■ Directions: First find the line with "#[global] Instance fs_id_eq_dec" in the entries below, then set down exactly every line through the line with "Definition SIZEOF_FS_NODE : Z := 128.", that line included.

[Opening Data shown section]

(* ===== verification/Vfs.v ===== *)
(** * The virtual file system, [core/fs/vfs/vfs.c] and [core/fs/vfs/commands.c]

    Nodes, open files and the private data of the file systems are structures on the
    kernel heap: the state keeps each kind by address, and their storage comes from
    the allocator interface ([Alloc.v]), whose memory also holds the data of the
    files.  A pointer to no live structure faults, and so does a copy into a fixed
    buffer that is too small.  A file system is a table of operations; the tables are
    an argument of the generic layer ([Backends]).

    Paths and names are the lists of their characters.  A caller's buffer to be
    written out is the list of its bytes; what is stored into a caller's buffer is
    returned as a list of (offset, bytes). *)

From Stdlib Require Import ZArith Lia String.
From stdpp Require Import base gmap list numbers fin_maps.
From S2P Require Import Prelude Memory Alloc Module.
Open Scope Z_scope.
Set Default Goal Selector "!".

Definition FS_FILE : Z := 0x01.
Definition FS_DIR : Z := 0x02.
Definition FS_DEV : Z := 0x04.
Definition O_RDONLY : Z := 0x01.
Definition O_WRONLY : Z := 0x02.
Definition O_CREAT : Z := 0x04.
Definition FS_MAX_MNTS : Z := 20.
Definition FS_MAX_FDS : Z := 64.
Definition FS_MAX_PATH : Z := 200.

(** The static operation tables of the three file systems. *)
Inductive fs_id := Tmpfs | Devfs | Ext4.
#[global] Instance fs_id_eq_dec : EqDecision fs_id.
Proof. solve_decision. Defined.

Record fs_node := mk_node {
  n_name : str;          (* char[64] *)
  n_type : Z;
  n_size : Z;            (* u64 *)
  n_inode : Z;
  n_ops : option fs_id;  (* NULL or a table *)
  n_priv : Z;
  n_children : Z;
  n_next : Z;
  n_parent : Z;
}.
Definition SIZEOF_FS_NODE : Z := 128.

Record fs_file := mk_file { f_node : Z; f_pos : Z; f_flags : Z }.
Definition SIZEOF_FS_FILE : Z := 24.

Record fs_mnt := mk_mnt {
  m_path : str;          (* char[200] *)
  m_type : option fs_id;
  m_root : Z;
  m_priv : Z;
  m_active : bool;
}.

(** [tmpfs_data] and [devfs_data]. *)
Record tmpfs_data := mk_tdata { t_data : Z; t_cap : Z }.
Definition SIZEOF_TMPFS_DATA : Z := 16.
Record devfs_data := mk_ddata { d_handler : Z; d_handle : Z }.
Definition SIZEOF_DEVFS_DATA : Z := 16.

[Closing Data shown section]

■ Result:
#[global] Instance fs_id_eq_dec : EqDecision fs_id.
Proof. solve_decision. Defined.

Record fs_node := mk_node {
  n_name : str;          (* char[64] *)
  n_type : Z;
  n_size : Z;            (* u64 *)
  n_inode : Z;
  n_ops : option fs_id;  (* NULL or a table *)
  n_priv : Z;
  n_children : Z;
  n_next : Z;
  n_parent : Z;
}.
Definition SIZEOF_FS_NODE : Z := 128.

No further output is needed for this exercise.